Collected data entries:
----

(** On the scored path (closed circuit, enough samples) with a current
    weight within [1,100], a baseline weight that is not negative and a
    percentage that is not negative, a score of 85 or more never lowers the
    weight and a score below 70 never raises it. *)
Theorem mab_direction (config : MABConfig)
    (provider : ProviderMultiWindowAnalytics) :
  pa_circuitState provider = closed ->
  minSampleSize config <= w_requests (weighted (pa_metrics provider)) ->
  1 <= pa_weight provider <= 100 ->
  0 <= orElse (pa_baseWeight provider) (pa_weight provider) ->
  (0 <= maxWeightAdjustmentPercent config)%Q ->
  let d := MABScheduler.generateDecision config provider in
  let score := w_performanceScore (weighted (pa_metrics provider)) in
  ((85 <= score)%Q -> currentWeight d <= suggestedWeight d)
  /\ ((score < 70)%Q -> suggestedWeight d <= currentWeight d).
Proof.
  intros Hc Hreq Hw Hb Hp. simpl.
  unfold MABScheduler.calculateAdjustment. rewrite Hc.
  destruct (Z.ltb_spec (w_requests (weighted (pa_metrics provider)))
                       (minSampleSize config)) as [Hlt|_]; [lia|].
  set (cw := pa_weight provider) in *.
  set (bw := orElse (pa_baseWeight provider) cw) in *.
  set (pct := maxWeightAdjustmentPercent config) in *.
  assert (Hmc := maxChange_nonneg cw pct ltac:(lia) Hp).
  assert (Hinc := maxChange_nonneg bw pct Hb Hp).
  assert (Hdec : 0 <= Math.floor (inject_Z bw * (pct / 200))).
  { apply floor_nonneg. apply Qmult_le_0_compat.
    - change 0%Q with (inject_Z 0). now rewrite <- Zle_Qle.
    - apply Qle_shift_div_l; [reflexivity|]. now rewrite Qmult_0_l. }
  destruct (Qle_bool 85 _) eqn:E85.
  { cbn [adj_suggestedWeight adj_suggestedPriority]. split; intro H.
    - match goal with
      | |- context [Z.abs (?t - cw) >? ?mc] =>
          destruct (limited_step_direction cw t mc Hw Hmc) as (H1 & _)
      end.
      apply H1. lia.
    - apply Qle_bool_iff in E85. exfalso.
      apply (Qlt_not_le _ _ H). eapply Qle_trans; [|exact E85]. discriminate. }
  destruct (Qle_bool 70 _) eqn:E70.
  { split; intro H.
    - apply Qle_bool_false in E85. exfalso. exact (Qlt_not_le _ _ E85 H).
    - apply Qle_bool_iff in E70. exfalso. exact (Qlt_not_le _ _ H E70). }
  apply Qle_bool_false in E85.
  destruct (Qle_bool 50 _); cbn [adj_suggestedWeight adj_suggestedPriority];
    (split; intro H;
     [exfalso; exact (Qlt_not_le _ _ E85 H)
     | match goal with
       | |- context [Z.abs (?t - cw) >? ?mc] =>
           destruct (limited_step_direction cw t mc Hw Hmc) as (_ & H2 & _)
       end;
       apply H2; lia]).
Qed.

Lemma mab_direction_witness :
  currentWeight
    (MABScheduler.generateDecision Examples.mabConfig Examples.steady)
  <= suggestedWeight
       (MABScheduler.generateDecision Examples.mabConfig Examples.steady).
Proof.
  refine (proj1 (mab_direction Examples.mabConfig Examples.steady
                   _ _ _ _ _) _);
    try reflexivity; try (vm_compute; discriminate); simpl; lia.
Defined.

(** The step limit is a share of the current weight, rounded down, so
    small weights cannot move on the scored path (closed circuit, enough
    samples): for a current weight within [1,100] and a percentage that is
    not negative, when [currentWeight * maxWeightAdjustmentPercent] is
    below 100 (with 10 per cent: the weights 1 to 9) the suggested weight
    is the current weight, whatever the score and the baseline are.  A
    current weight of 0, which is outside this range, is moved to 1. *)
Theorem mab_small_weight_frozen (config : MABConfig)
    (provider : ProviderMultiWindowAnalytics) :
  pa_circuitState provider = closed ->
  minSampleSize config <= w_requests (weighted (pa_metrics provider)) ->
  1 <= pa_weight provider <= 100 ->
  (0 <= maxWeightAdjustmentPercent config)%Q ->
  (inject_Z (pa_weight provider) * maxWeightAdjustmentPercent config < 100)%Q ->
  suggestedWeight (MABScheduler.generateDecision config provider)
  = pa_weight provider.
Proof.
  intros Hc Hreq Hw Hp Hsmall. simpl.
  unfold MABScheduler.calculateAdjustment. rewrite Hc.
  destruct (Z.ltb_spec (w_requests (weighted (pa_metrics provider)))
                       (minSampleSize config)) as [Hlt|_]; [lia|].
  set (cw := pa_weight provider) in *.
  set (pct := maxWeightAdjustmentPercent config) in *.
  assert (Hmc : Math.floor (inject_Z cw * (pct / 100)) = 0).
  { assert (H0 := maxChange_nonneg cw pct ltac:(lia) Hp).
    assert (H1 : Math.floor (inject_Z cw * (pct / 100)) < 1); [|lia].
    apply Qfloor_lt_bound. change (inject_Z 1) with 1%Q.
    unfold Qdiv. rewrite Qmult_assoc.
    apply Qlt_shift_div_r; [reflexivity|]. now rewrite Qmult_1_l. }
  rewrite Hmc.
  destruct (Qle_bool 85 _);
    [|destruct (Qle_bool 70 _); [|destruct (Qle_bool 50 _)]];
    cbn [adj_suggestedWeight adj_suggestedPriority];
    match goal with
    | |- Z.max 1 (Z.min 100 (if Z.abs (?t - cw) >? 0 then _ else _)) = cw =>
        pose proof (limited_step_bound cw t 0 Hw ltac:(lia))
    end; lia.
Qed.

Lemma mab_small_weight_frozen_witness :
  suggestedWeight
    (MABScheduler.generateDecision Examples.mabConfig
       (Examples.analytics 9 1 (Some 50) (Some 1) closed)) = 9.
Proof.
  apply (mab_small_weight_frozen Examples.mabConfig
           (Examples.analytics 9 1 (Some 50) (Some 1) closed));
    try reflexivity; try (vm_compute; discriminate); simpl; lia.
Defined.

(** On the scored path (closed circuit, enough samples), for a current
    weight and a baseline weight within [1,100] and a percentage that is
    not negative: with a score from 70 up to (not including) 85 the policy
    steers back to the baseline.  The suggested weight is never further
    from the baseline than the current weight, and it is the baseline
    itself as soon as the distance to the baseline is below
    [floor(currentWeight * maxWeightAdjustmentPercent / 100)].  (At a
    distance equal to that bound the double product of the source can fall
    just below the integer and stop one short of the baseline, so the
    bound is strict.) *)
Theorem mab_good_tier_returns_to_baseline (config : MABConfig)
    (provider : ProviderMultiWindowAnalytics) :
  pa_circuitState provider = closed ->
  minSampleSize config <= w_requests (weighted (pa_metrics provider)) ->
  1 <= pa_weight provider <= 100 ->
  1 <= orElse (pa_baseWeight provider) (pa_weight provider) <= 100 ->
  (0 <= maxWeightAdjustmentPercent config)%Q ->
  (70 <= w_performanceScore (weighted (pa_metrics provider)))%Q ->
  (w_performanceScore (weighted (pa_metrics provider)) < 85)%Q ->
  let d := MABScheduler.generateDecision config provider in
  let base := orElse (pa_baseWeight provider) (pa_weight provider) in
  Z.abs (suggestedWeight d - base) <= Z.abs (currentWeight d - base)
  /\ (Z.abs (base - currentWeight d)
      < Math.floor (inject_Z (currentWeight d)
                    * (maxWeightAdjustmentPercent config / 100)) ->
      suggestedWeight d = base)
  /\ suggestedPriority d
     = Z.max 0 (orElse (pa_basePriority provider) (pa_priority provider)).
Proof.
  intros Hc Hreq Hw Hb Hp H70 H85. simpl.
  unfold MABScheduler.calculateAdjustment. rewrite Hc.
  destruct (Z.ltb_spec (w_requests (weighted (pa_metrics provider)))
                       (minSampleSize config)) as [Hlt|_]; [lia|].
  set (cw := pa_weight provider) in *.
  set (bw := orElse (pa_baseWeight provider) cw) in *.
  set (pct := maxWeightAdjustmentPercent config) in *.
  assert (Hmc := maxChange_nonneg cw pct ltac:(lia) Hp).
  destruct (Qle_bool 85 _) eqn:E85.
  { apply Qle_bool_iff in E85. exfalso. exact (Qlt_not_le _ _ H85 E85). }
  apply Qle_bool_iff in H70. rewrite H70.
  cbn [adj_suggestedWeight adj_suggestedPriority].
  destruct (limited_step_direction cw bw _ Hw Hmc) as (_ & _ & H3 & H4).
  split; [now apply H3|]. split; [|reflexivity].
  intro H. apply H4; [|exact Hb]. apply Z.lt_le_incl. exact H.
Qed.

Lemma mab_good_tier_returns_to_baseline_witness :
  suggestedWeight
    (MABScheduler.generateDecision Examples.mabConfig
       {| pa_id := 1; pa_name := "p1"; pa_weight := 52; pa_priority := 1;
          pa_baseWeight := Some 50; pa_basePriority := Some 1;
          pa_metrics :=
            MultiWindow.toMetrics (Examples.win 100 0 5000)
              (Examples.win 100 0 5000) (Examples.win 100 0 5000);
          pa_circuitState := closed |}) = 50.
Proof.
  refine (proj1 (proj2 (mab_good_tier_returns_to_baseline Examples.mabConfig
                          _ _ _ _ _ _ _ _)) _);
    try reflexivity; try (vm_compute; discriminate);
    try (simpl; lia); vm_compute; discriminate.
Defined.

(** ** Summaries and results of a cycle *)

Lemma realtime_count_step (s : ScheduleSummary) (d : ScheduleDecision) :
  nonneg_summary s ->
  nonneg_summary (RealtimeDecisionEngine.count s d)
  /\ counted (RealtimeDecisionEngine.count s d) = counted s + 1.
Proof.
  unfold nonneg_summary, RealtimeDecisionEngine.count, counted.
  destruct (action d); simpl; lia.
Qed.

Lemma realtime_summary_fold (ds : list ScheduleDecision) (s : ScheduleSummary) :
  nonneg_summary s ->
  nonneg_summary (fold_left RealtimeDecisionEngine.count ds s)
  /\ counted (fold_left RealtimeDecisionEngine.count ds s)
     = counted s + Z.of_nat (List.length ds).
Proof.
  revert s. induction ds as [|d ds IH]; intros s Hs; simpl fold_left.
  - split; [exact Hs | simpl; lia].
  - destruct (realtime_count_step s d Hs) as [Hn Hc].
    destruct (IH _ Hn) as [Hn' Hc'].
    split; [exact Hn'|]. rewrite Hc', Hc. simpl List.length. lia.
Qed.

Lemma rule_count_step (s : ScheduleSummary) (d : ScheduleDecision) :
  nonneg_summary s -> action d <> explore ->
  nonneg_summary (AutoScheduler.count s d)
  /\ counted (AutoScheduler.count s d) = counted s + 1.
Proof.
  unfold nonneg_summary, AutoScheduler.count, counted.
  destruct (action d); simpl; try lia. congruence.
Qed.

Lemma rule_summary_fold (ds : list ScheduleDecision) (s : ScheduleSummary) :
  nonneg_summary s ->
  Forall (fun d => action d <> explore) ds ->
  nonneg_summary (fold_left AutoScheduler.count ds s)
  /\ counted (fold_left AutoScheduler.count ds s)
     = counted s + Z.of_nat (List.length ds).
Proof.
  intros Hs H. revert s Hs.
  induction H as [|d ds Hd _ IH]; intros s Hs; simpl fold_left.
  - split; [exact Hs | simpl; lia].
  - destruct (rule_count_step s d Hs Hd) as [Hn Hc].
    destruct (IH _ Hn) as [Hn' Hc'].
    split; [exact Hn'|]. rewrite Hc', Hc. simpl List.length. lia.
Qed.

Lemma emptySummary_nonneg : nonneg_summary emptySummary.
Proof. unfold nonneg_summary. simpl. lia. Qed.

Lemma realtime_summary_total (ds : list ScheduleDecision) :
  let s := RealtimeDecisionEngine.calculateSummary ds in
  nonneg_summary s
  /\ counted s = Z.of_nat (List.length ds)
  /\ 0 <= affected s <= Z.of_nat (List.length ds).
Proof.
  intro s. subst s. unfold RealtimeDecisionEngine.calculateSummary.
  destruct (realtime_summary_fold ds emptySummary emptySummary_nonneg)
    as [Hn Hc].
  split; [exact Hn|]. split; [exact Hc|].
  unfold nonneg_summary in Hn. unfold counted in Hc. unfold affected.
  simpl in Hc. lia.
Qed.

Lemma applyStrategy_action (provider : Provider)
    (analytics : ProviderAnalytics) (c : CircuitState)
    (config : ScheduleConfig) :
  action (AutoScheduler.applyStrategy provider analytics c config) <> explore.
Proof.
  unfold AutoScheduler.applyStrategy.
  destruct (an_confidence analytics <? 50); [discriminate|].
  destruct c; try discriminate;
    destruct (Qltb 80 _ && _); try discriminate;
    destruct (Qltb 85 _); try discriminate;
    destruct (Qltb _ 60); discriminate.
Qed.

Lemma decide_actions (env : Env) (config : ScheduleConfig)
    (ps : list Provider) (an : list ProviderAnalytics) :
  Forall (fun d => action d <> explore) (AutoScheduler.decide env config ps an).
Proof.
  unfold AutoScheduler.decide. apply Forall_forall. intros d Hin.
  apply in_flat_map in Hin. destruct Hin as (p & _ & Hin).
  destruct (negb (isEnabled p)); [contradiction|].
  destruct (AutoScheduler.analyticsGet an (id p)); [|contradiction].
  destruct Hin as [<-|[]]. apply applyStrategy_action.
Qed.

----

Above are the records; from them, give again exactly the lines from the one containing "destruct (limited_step_direction cw t mc Hw Hmc) as (H1" to the one containing "intros Hc Hreq Hw Hp Hsmall. simpl.", both lines included, and nothing more.

EXERCISE ANSWER:
          destruct (limited_step_direction cw t mc Hw Hmc) as (H1 & _)
      end.
      apply H1. lia.
    - apply Qle_bool_iff in E85. exfalso.
      apply (Qlt_not_le _ _ H). eapply Qle_trans; [|exact E85]. discriminate. }
  destruct (Qle_bool 70 _) eqn:E70.
  { split; intro H.
    - apply Qle_bool_false in E85. exfalso. exact (Qlt_not_le _ _ E85 H).
    - apply Qle_bool_iff in E70. exfalso. exact (Qlt_not_le _ _ H E70). }
  apply Qle_bool_false in E85.
  destruct (Qle_bool 50 _); cbn [adj_suggestedWeight adj_suggestedPriority];
    (split; intro H;
     [exfalso; exact (Qlt_not_le _ _ E85 H)
     | match goal with
       | |- context [Z.abs (?t - cw) >? ?mc] =>
           destruct (limited_step_direction cw t mc Hw Hmc) as (_ & H2 & _)
       end;
       apply H2; lia]).
Qed.

Lemma mab_direction_witness :
  currentWeight
    (MABScheduler.generateDecision Examples.mabConfig Examples.steady)
  <= suggestedWeight
       (MABScheduler.generateDecision Examples.mabConfig Examples.steady).
Proof.
  refine (proj1 (mab_direction Examples.mabConfig Examples.steady
                   _ _ _ _ _) _);
    try reflexivity; try (vm_compute; discriminate); simpl; lia.
Defined.

(** The step limit is a share of the current weight, rounded down, so
    small weights cannot move on the scored path (closed circuit, enough
    samples): for a current weight within [1,100] and a percentage that is
    not negative, when [currentWeight * maxWeightAdjustmentPercent] is
    below 100 (with 10 per cent: the weights 1 to 9) the suggested weight
    is the current weight, whatever the score and the baseline are.  A
    current weight of 0, which is outside this range, is moved to 1. *)
Theorem mab_small_weight_frozen (config : MABConfig)
    (provider : ProviderMultiWindowAnalytics) :
  pa_circuitState provider = closed ->
  minSampleSize config <= w_requests (weighted (pa_metrics provider)) ->
  1 <= pa_weight provider <= 100 ->
  (0 <= maxWeightAdjustmentPercent config)%Q ->
  (inject_Z (pa_weight provider) * maxWeightAdjustmentPercent config < 100)%Q ->
  suggestedWeight (MABScheduler.generateDecision config provider)
  = pa_weight provider.
Proof.
  intros Hc Hreq Hw Hp Hsmall. simpl.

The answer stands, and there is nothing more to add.